- **TASK ITEM**
Would you return the lines between the one holding "Definition field_or_empty (f" and the one holding "Lemma or_null_idem s", inclusive, and only those, exactly as they stand in the listing below?

(Beginning of DATA IN THIS EXERCISE)

(* ===== verification/Schema.v ===== *)
(** * The data model of src/shared/schema.ts

    One Module per table, with the record of the row type ([User],
    [Document], [DocumentVersion], [Activity], the [$inferSelect] types)
    and the record of what the server passes to the storage when it
    creates a row (the [Insert...] types).  Identifiers are
    [randomUUID()] strings, modelled as [N] (only their equality and
    freshness matter); timestamps are [Date.getTime()] milliseconds, [Z].

    A column that is not [notNull()] has type [T | null]: [option T].
    In an insert or partial-update object such a column is an optional
    property and may also be absent: [Field T] (undefined / null / value).

    The JavaScript [||] operator the storage applies when it builds a row
    ([summary || null], [tags || []]) is written out as [or_null] and
    [or_empty]: the empty string is falsy, an array never is. *)

From S2P Require Import Spec2Rocq JsString.
From Stdlib Require Import String.
From stdpp Require Import strings.

(** The [varchar] primary keys produced by [randomUUID()]. *)
Notation Id := N (only parsing).

(** [users] (schema.ts lines 6-14) *)
Module User.
Record t := mk {
  id : Id;
  email : string;
  password : string;
  name : string;
  role : string;
  createdAt : Z;
  updatedAt : Z;
}.

(** [InsertUser]: the registration data after hashing the password;
    [role] is optional because the column has a default. *)
Record insert := mk_insert {
  ins_email : string;
  ins_password : string;
  ins_name : string;
  ins_role : option string;
}.
End User.

(** [documents] (schema.ts lines 16-26) *)
Module Document.
Record t := mk {
  id : Id;
  title : string;
  content : string;
  summary : option string;
  tags : option (list string);
  createdBy : Id;
  createdAt : Z;
  updatedAt : Z;
  version : Z;
}.

(** [InsertDocument]: [insertDocumentSchema] omits id, createdBy,
    createdAt, updatedAt and version. *)
Record insert := mk_insert {
  ins_title : string;
  ins_content : string;
  ins_summary : Field string;
  ins_tags : Field (list string);
}.

(** [Partial<InsertDocument>]: every property may be absent. *)
Record partial := mk_partial {
  upd_title : option string;
  upd_content : option string;
  upd_summary : Field string;
  upd_tags : Field (list string);
}.

Definition no_updates : partial := mk_partial None None Absent Absent.
End Document.

(** [document_versions] (schema.ts lines 28-39) *)
Module DocumentVersion.
Record t := mk {
  id : Id;
  documentId : Id;
  title : string;
  content : string;
  summary : option string;
  tags : option (list string);
  version : Z;
  createdBy : Id;
  createdAt : Z;
  changeDescription : option string;
}.

(** [InsertDocumentVersion] as the storage builds it. *)
Record insert := mk_insert {
  ins_documentId : Id;
  ins_title : string;
  ins_content : string;
  ins_summary : option string;
  ins_tags : option (list string);
  ins_version : Z;
  ins_createdBy : Id;
  ins_changeDescription : option string;
}.
End DocumentVersion.

(** [activities] (schema.ts lines 41-48); [type] is a text column whose
    comment lists 'created', 'updated' and 'deleted'. *)
Module Activity.
Record t := mk {
  id : Id;
  type : string;
  documentId : option Id;
  userId : Id;
  description : string;
  createdAt : Z;
}.

Record insert := mk_insert {
  ins_type : string;
  ins_documentId : option Id;
  ins_userId : Id;
  ins_description : string;
}.
End Activity.

(** [DocumentWithUser] and [DocumentWithDetails] (schema.ts lines 98-105):
    the spread [{ ...doc, createdBy: user }] replaces the author's id by
    the author's record; the model keeps both, the record in [author]. *)
Record DocumentWithUser := mkDocumentWithUser {
  dw_doc : Document.t;
  dw_author : User.t;
}.

Record DocumentWithDetails := mkDocumentWithDetails {
  dd_doc : Document.t;
  dd_author : User.t;
  dd_versions : list DocumentVersion.t;
}.

(** [Activity & { user: User; document?: Document }] *)
Record ActivityWithUser := mkActivityWithUser {
  aw_activity : Activity.t;
  aw_user : User.t;
  aw_document : option Document.t;
}.

(** ** The [||] defaults of the storage *)

(** [s || null] for [s : string | null]. *)
Definition or_null (s : option string) : option string :=
  match s with
  | Some x => if str_truthy x then Some x else None
  | None => None
  end.

(** [tags || []] for [tags : string[] | null]: an array is truthy. *)
Definition or_empty (t : option (list string)) : option (list string) :=
  Some (default [] t).

(** The same defaults on an optional property of an insert object. *)
Definition field_or_null (f : Field string) : option string :=
  Spec2Rocq.or_null str_truthy f.

Definition field_or_empty (f : Field (list string)) : option (list string) :=
  match f with Val l => Some l | _ => Some [] end.

(** [{ ...doc, ...updates }]: a property present in [updates] wins,
    [null] included. *)
Definition spread_field {A} (old : option A) (f : Field A) : option A :=
  match f with Absent => old | Null => None | Val a => Some a end.

#[export] Instance User_eq_dec : EqDecision User.t.
Proof. solve_decision. Defined.
#[export] Instance Document_eq_dec : EqDecision Document.t.
Proof. solve_decision. Defined.
#[export] Instance DocumentVersion_eq_dec : EqDecision DocumentVersion.t.
Proof. solve_decision. Defined.
#[export] Instance Activity_eq_dec : EqDecision Activity.t.
Proof. solve_decision. Defined.

Lemma or_null_idem s : or_null (or_null s) = or_null s.
Proof. destruct s as [x|]; simpl; [|done]. by destruct (str_truthy x) eqn:E; simpl; rewrite ?E. Qed.

Lemma or_empty_idem t : or_empty (or_empty t) = or_empty t.
Proof. by destruct t. Qed.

(End of DATA IN THIS EXERCISE)

- **SOLUTION TO THE EXERCISE**
Definition field_or_empty (f : Field (list string)) : option (list string) :=
  match f with Val l => Some l | _ => Some [] end.

(** [{ ...doc, ...updates }]: a property present in [updates] wins,
    [null] included. *)
Definition spread_field {A} (old : option A) (f : Field A) : option A :=
  match f with Absent => old | Null => None | Val a => Some a end.

#[export] Instance User_eq_dec : EqDecision User.t.
Proof. solve_decision. Defined.
#[export] Instance Document_eq_dec : EqDecision Document.t.
Proof. solve_decision. Defined.
#[export] Instance DocumentVersion_eq_dec : EqDecision DocumentVersion.t.
Proof. solve_decision. Defined.
#[export] Instance Activity_eq_dec : EqDecision Activity.t.
Proof. solve_decision. Defined.

Lemma or_null_idem s : or_null (or_null s) = or_null s.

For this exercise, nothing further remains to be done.